14:00-17:00 Cross-border Transfers of Personal Data
By Kristina Irion
The GDPR continues to make the transfer of personal data to third countries subject to requirements, which intend to ensure that the high level of personal data protection would not be undermined.  Remarkably, the regulation will apply directly to cross-border commercial transactions involving personal data from the EU, even if an organisation operates from outside the EU.  Such external effect will profoundly impact suppliers of goods and services from outside the EU, who will be expected to observe the GDPR in its entirety.
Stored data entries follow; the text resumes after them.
(* ===== verification/EngineTable.v ===== *)
(** * What the abstract node keeps

    The invariant of the abstract node of [EngineSpec.v] that every operation
    preserves, failing ones included: stored rows conform to the schema and fit
    a page, and the rows the log remembers can be written again. *)

From S2P Require Import Prelude BinaryIO Values Serialization Disk RowStore RowTable TableStorage VersionLog KeyEncoder.
From S2P Require Import BStarTree BStarTreeSearch BStarTreeSpec IndexManager Engine EngineSpec.

Lemma Prepare_conforming desc tup :
  schema desc <> [] -> conforms (schema desc) tup -> PrepareTupleForWrite desc tup = Ok tup.
Proof.
  intros Hne Hc. pose proof (Forall2_length _ _ _ Hc) as Hl. apply PrepareTupleForWrite_Ok. split_and!; try done.
  - unfold zlen. lia.
  - unfold prepared. rewrite <- Hl, drop_all. symmetry. apply app_nil_r.
Qed.

Section inv.
Context (size : Z) (desc : TableDescriptor) (Hschema : schema_fits (schema desc)).

(** A row that can be written under the id [i]. *)
Definition row_inv (next i : Z) (tup : Tuple) : Prop :=
  0 <= i < next /\ conforms (schema desc) tup /\ Forall value_ok tup /\ entry_fits size (mkRow i tup false) = true.
Definition rows_inv (t : table) : Prop :=
  0 <= t_next t /\ forall i tup b, t_rows t !! i = Some (tup, b) -> row_inv (t_next t) i tup.
Definition rec_inv (next : Z) (r : VersionRecord) : Prop :=
  match vr_op r with
  | voDelete | voUpdate => row_inv next (vr_rid r) (before r)
  | _ => True
  end.
Definition node_inv (s : node) : Prop :=
  rows_inv (n_rows s) /\ Forall (rec_inv (t_next (n_rows s))) (n_log s).

(** Rows that can be written in the state [s]. *)
Definition bounded (l : list (Z * Tuple)) (s : node) : Prop :=
  Forall (fun x => row_inv (t_next (n_rows s)) x.1 x.2) l.

(** The program keeps the invariant, and what is known of the rows [l]; its
    result makes the rows [g] known. *)
Definition know {X} (l : list (Z * Tuple)) (m : M node X) (g : X -> list (Z * Tuple)) : Prop :=
  forall s, node_inv s -> bounded l s ->
  node_inv (m s).2 /\ forall x, (m s).1 = Ok x -> bounded (g x ++ l) (m s).2.

Lemma row_inv_mono next next' i tup : row_inv next i tup -> next <= next' -> row_inv next' i tup.
Proof. intros (? & ? & ? & ?) ?. split_and!; try done; lia. Qed.

Lemma know_bind {X Y} l (m : M node X) g (f : X -> M node Y) h :
  know l m g -> (forall x, know (g x ++ l) (f x) h) -> know l (m ≫= f) (fun _ => []).
Proof.
  intros Hm Hf s Hs Hl. rewrite M_bind_eq. destruct (Hm s Hs Hl) as [H1 H2].
  destruct (m s) as [[x|c msg] s1]; cbn [fst snd] in *; [|split; [done|done]].
  destruct (Hf x s1 H1 (H2 x eq_refl)) as [H3 H4]. split; [done|]. intros y Hy. specialize (H4 y Hy).
  apply Forall_app in H4 as [_ H4]. by apply Forall_app in H4 as [_ H4].
Qed.
Lemma know_drop {X} l (m : M node X) g : know l m g -> know l m (fun _ => []).
Proof.
  intros Hm s Hs Hl. destruct (Hm s Hs Hl) as [H1 H2]. split; [done|]. intros x Hx.
  by apply H2, Forall_app in Hx as [_ ?].
Qed.

(** A step that leaves rows and log alone. *)
Lemma know_same {X} l (m : M node X) :
  (forall s, n_rows (m s).2 = n_rows s /\ n_log (m s).2 = n_log s) -> know l m (fun _ => []).
Proof.
  intros Hm s Hs Hl. destruct (Hm s) as [Er El]. unfold node_inv, bounded. by rewrite Er, El.
Qed.
Lemma a_index_same o s : n_rows (a_index size desc o s).2 = n_rows s /\ n_log (a_index size desc o s).2 = n_log s.
Proof. unfold a_index. by destruct (ix_step _ _ _ _ _). Qed.
Lemma bind_same {X Y} (m : M node X) (f : X -> M node Y) s :
  (n_rows (m s).2 = n_rows s /\ n_log (m s).2 = n_log s) ->
  (forall x s, n_rows (f x s).2 = n_rows s /\ n_log (f x s).2 = n_log s) ->
  n_rows ((m ≫= f) s).2 = n_rows s /\ n_log ((m ≫= f) s).2 = n_log s.
Proof.
  intros [Hr Hl] Hf. rewrite M_bind_eq. destruct (m s) as [[x|] s1]; cbn [fst snd] in *; [|done].
  destruct (Hf x s1). split; congruence.
Qed.
Lemma a_for_same body ixs s :
  (forall ix s, n_rows (body ix s).2 = n_rows s /\ n_log (body ix s).2 = n_log s) ->
  n_rows (a_for body ixs s).2 = n_rows s /\ n_log (a_for body ixs s).2 = n_log s.
Proof.
  intros Hb. revert s. induction ixs as [|ix ixs IH]; intros s; cbn [a_for]; [done|].
  apply bind_same; [apply Hb|]. intros _. apply IH.
Qed.

Lemma know_get l i : know l (a_get i) (fun row => [(i, tuple row)]).
Proof.
  intros s Hs Hl. split; [by destruct s|]. intros row Hrow. cbn in Hrow. unfold t_get in Hrow.
  destruct (t_rows (n_rows s) !! i) as [[tup []]|] eqn:Ei; [done| |done]. injection Hrow as <-.
  apply Forall_app. split; [|by destruct s]. constructor; [|done]. cbn. destruct Hs as [[_ Hrows] _].
  by destruct (Hrows i tup false Ei).
Qed.

(** A write keeps what is known as long as the ids do not go back. *)
Lemma know_table {X} l (f : table -> result X * table) :
  (forall s, node_inv s -> bounded l s -> rows_inv (f (n_rows s)).2 /\ t_next (n_rows s) <= t_next (f (n_rows s)).2) ->
  know l (a_table f) (fun _ => []).
Proof.
  intros Hf s Hs Hl. destruct (Hf s Hs Hl) as [H1 H2]. unfold a_table, bounded in *. destruct (f (n_rows s)) as [r t].
  cbn [fst snd] in *. destruct Hs as [_ Hlog]. split; [split; [done|]|intros _ _]; cbn [n_rows n_log with_rows].
  - eapply Forall_impl; [exact Hlog|]. intros rec. unfold rec_inv. destruct (vr_op rec); intros; try done; by eapply row_inv_mono.
  - eapply Forall_impl; [exact Hl|]. intros x Hx. exact (row_inv_mono _ _ _ _ Hx H2).
Qed.

Lemma rows_inv_set t i tup b next :
  rows_inv t -> t_next t <= next -> row_inv next i tup -> rows_inv (mkTable (<[i := (tup, b)]> (t_rows t)) next).
Proof.
  intros [H0 Hrows] Hn Hrow. split; cbn [t_next t_rows]; [lia|]. intros j tup' b' Hj.
  apply lookup_insert_Some in Hj as [[<- [= <- <-]]|[_ Hj]]; [done|]. eapply row_inv_mono; [by eapply Hrows|done].
Qed.

Lemma Prepare_row tup tup' :
  Forall value_ok tup -> PrepareTupleForWrite desc tup = Ok tup' -> conforms (schema desc) tup' /\ Forall value_ok tup'.
Proof.
  intros Hok E. split; [by apply PrepareTupleForWrite_Ok in E as (_ & _ & _ & ?)|].
  by destruct (prepared_ok _ _ _ Hschema Hok E).
Qed.

Lemma know_insert_row l tup : Forall value_ok tup -> know l (a_table (checked desc tup (t_insert size))) (fun _ => []).
Proof.
  intros Hok. apply know_table. intros s [Hr _] _. unfold checked.
  destruct (PrepareTupleForWrite desc tup) as [tup'|] eqn:E; [|split; [done|cbn; lia]].
  destruct (Prepare_row _ _ Hok E). unfold t_insert. destruct (entry_fits _ _) eqn:Ef; cbn [fst snd t_next]; [|split; [done|lia]].
  split; [|lia]. destruct Hr as [Hz Hrows]. apply rows_inv_set; [done|lia|]. split_and!; try done; lia.
Qed.
Lemma know_update_row l i tup :
  Forall value_ok tup -> know l (a_table (checked desc tup (t_update size i))) (fun _ => []).
Proof.
  intros Hok. apply know_table. intros s [Hr _] _. unfold checked.
  destruct (PrepareTupleForWrite desc tup) as [tup'|] eqn:E; [|split; [done|cbn; lia]].
  destruct (Prepare_row _ _ Hok E). unfold t_update.
  destruct (t_rows (n_rows s) !! i) as [[tup0 []]|] eqn:Ei; cbn [fst snd]; [split; [done|lia]| |split; [done|lia]].
  destruct (entry_fits _ _) eqn:Ef; cbn [fst snd t_next t_set]; [|split; [done|lia]]. split; [|lia].
  apply rows_inv_set; [done|lia|]. destruct Hr as [_ Hrows]. destruct (Hrows i tup0 false Ei) as (? & _). split_and!; done || lia.
Qed.
Lemma know_delete_row l i : know l (a_table (t_delete i)) (fun _ => []).
Proof.
  apply know_table. intros s [Hr _] _. unfold t_delete.
  destruct (t_rows (n_rows s) !! i) as [[tup0 []]|] eqn:Ei; cbn [fst snd t_next t_set]; try (split; [done|lia]).
  split; [|lia]. apply rows_inv_set; [done|lia|]. destruct Hr as [_ Hrows]. by eapply Hrows.
Qed.
Lemma know_restore_row l i tup :
  schema desc <> [] -> (i, tup) ∈ l ->
  know l (a_table (checked desc tup (fun tup' t => (Ok tt, t_restore i tup' t)))) (fun _ => []).
Proof.
  intros Hne Hin. apply know_table. intros s [Hr _] Hl. eapply Forall_forall in Hl; [|exact Hin]. cbn [fst snd] in Hl.
  pose proof Hl as (Hi & Hc & _). unfold checked. rewrite (Prepare_conforming _ _ Hne Hc). unfold t_restore. cbn [snd t_next].
  rewrite Z.max_l by lia. split; [|lia]. apply rows_inv_set; [done|lia|done].
Qed.

Lemma know_version l version i o old new :
  (o = voInsert \/ (i, old) ∈ l) -> know l (a_version desc version i o old new) (fun _ => []).
Proof.
  intros Ho. destruct version as [now|]; cbn [a_version]; [|by apply know_same]. intros s [Hr Hlog] Hl. split; [|by intros _ _].
  split; [done|]. cbn. apply Forall_app. split; [done|]. constructor; [|done]. unfold rec_inv. cbn [vr_op vr_rid before].
  destruct Ho as [->|Hin]; [done|]. eapply Forall_forall in Hl; [|exact Hin]. by destruct o.
Qed.

(** ** Every operation keeps the invariant *)

Definition same_rows (s s' : node) : Prop := n_rows s' = n_rows s /\ n_log s' = n_log s.

Lemma started_same s : same_rows s (a_started s).2.
Proof. unfold a_started. dunfold. by destruct (n_started s). Qed.
Lemma open_indexes_same create s : same_rows s (a_open_indexes size desc create s).2.
Proof.
  apply a_for_same. intros ix s'. apply bind_same; [by destruct (index_key_type desc ix)|].
  intros kt. apply a_index_same.
Qed.
Lemma index_insert_same tup i s : same_rows s (a_index_insert size desc tup i s).2.
Proof.
  apply a_for_same. intros ix s'. apply bind_same; [by destruct (ExtractIndexKey desc ix tup)|].
  intros k s1. destruct (is_null k); [done|apply a_index_same].
Qed.
Lemma index_delete_same tup s : same_rows s (a_index_delete size desc tup s).2.
Proof.
  apply a_for_same. intros ix s'. apply bind_same; [by destruct (ExtractIndexKey desc ix tup)|].
  intros k s1. destruct (is_null k); [done|apply a_index_same].
Qed.
Lemma index_update_same old new i s : same_rows s (a_index_update size desc old new i s).2.
Proof.
  apply a_for_same. intros ix s'.
  apply bind_same; [by destruct (ExtractIndexKey desc ix old)|]. intros k1 s1.
  apply bind_same; [by destruct (ExtractIndexKey desc ix new)|]. intros k2 s2.
  destruct (is_null k1), (is_null k2), (value_eqb k1 k2); cbn [andb negb]; try done; try apply a_index_same.
  apply bind_same; [apply a_index_same|]. intros _. apply a_index_same.
Qed.

Ltac know_step H := eapply know_bind; [eapply H|intros ?].
Lemma know_insert l tup version : Forall value_ok tup -> know l (a_insert size desc tup version) (fun _ => []).
Proof.
  intros Hok. unfold a_insert. eapply know_bind; [apply know_same, started_same|intros ?]. eapply know_bind; [apply know_same, open_indexes_same|intros ?].
  eapply know_bind; [by apply know_insert_row|intros i]. know_step @know_get. eapply know_bind; [apply know_same, index_insert_same|intros ?].
  eapply know_bind; [apply know_version; by left|intros ?]. by apply know_same.
Qed.
Lemma know_update l i tup version : Forall value_ok tup -> know l (a_update size desc i tup version) (fun _ => []).
Proof.
  intros Hok. unfold a_update. eapply know_bind; [apply know_same, started_same|intros ?]. eapply know_bind; [apply know_same, open_indexes_same|intros ?]. know_step @know_get.
  eapply know_bind; [by apply know_update_row|intros ?]. know_step @know_get. eapply know_bind; [apply know_same, index_update_same|intros ?].
  apply know_version. right. set_solver.
Qed.
Lemma know_delete l i version : know l (a_delete size desc i version) (fun _ => []).
Proof.
  unfold a_delete. eapply know_bind; [apply know_same, started_same|intros ?]. eapply know_bind; [apply know_same, open_indexes_same|intros ?]. know_step @know_get.
  eapply know_bind; [apply know_same, index_delete_same|intros ?]. know_step @know_delete_row. apply know_version. right. set_solver.
Qed.
Lemma know_restore l i tup version :
  schema desc <> [] -> (i, tup) ∈ l -> know l (a_restore size desc i tup version) (fun _ => []).
Proof.
  intros Hne Hin. unfold a_restore. eapply know_bind; [apply know_same, started_same|intros ?]. eapply know_bind; [apply know_same, open_indexes_same|intros ?].
  eapply know_bind; [by apply know_same|intros existing].
  eapply know_bind; [apply know_same; intros s; destruct existing; [done|by destruct (negb _)]|intros ?].
  eapply know_bind; [by apply know_restore_row|intros ?]. know_step @know_get. eapply know_bind; [apply know_same, index_insert_same|intros ?].
  apply know_version. by left.
Qed.

Lemma know_inverses rs : forall l,
  schema desc <> [] -> Forall (fun r => match vr_op r with voDelete | voUpdate => (vr_rid r, before r) ∈ l | _ => True end) rs ->
  (forall i tup, (i, tup) ∈ l -> Forall value_ok tup) -> know l (a_inverses size desc rs) (fun _ => []).
Proof.
  induction rs as [|r rs IH]; intros l Hne Hrs Hl; cbn [a_inverses]; [by apply know_same|].
  apply Forall_cons in Hrs as [Hr Hrs]. eapply know_bind; [|intros ?; by apply (IH ([] ++ l))].
  unfold a_inverse. destruct (vr_op r); [apply know_delete|apply know_update; by eapply Hl|by apply know_restore|by apply know_same].
Qed.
This seminar will introduce participants to the EU rules on cross-border transfers of personal data and informs about advantages and strategic considerations when choosing an avenue.

 

Friday
July 6
9:30-12:30 E-privacy and case study
By Joris van Hoboken & Frederik Zuiderveen Borgesius
In this session, we will focus on the ongoing discussions about the new e-Privacy regulation, providing an overview of some of the proposed changes and key challenges in the debate at the EU level, including the extension of the rules to OTTs (over the top service providers), the regulation of behavioral advertising and other forms of tracking, the protection of communications confidentiality and the question of encryption of communications.
14:00-17:00 Transatlantic interoperability of privacy law and the surveillance issue
By Nico van Eijk
This seminar pursues the dual objectives to introduce how surveillance and data retention are approached under EU law and what EU regulation foresees in terms of network security and data breach. The seminar commences with discussing the CJEU ruling in Digital Rights Ireland and its implications for any lawful data retention scheme operating under EU law. In a next step, the discussion will turn to EU member states’ practice of surveillance and independent oversight as well as the legal critique on U.S. preemptive surveillance programmes. The second part is dedicated to rising relevance of information network and security policy in the EU and the requirements flowing from the Network and Information Security Directive. Finally, the new obligation under the GDPR on data breach notifications are briefly introduced.
17:00-19:00 Closing reception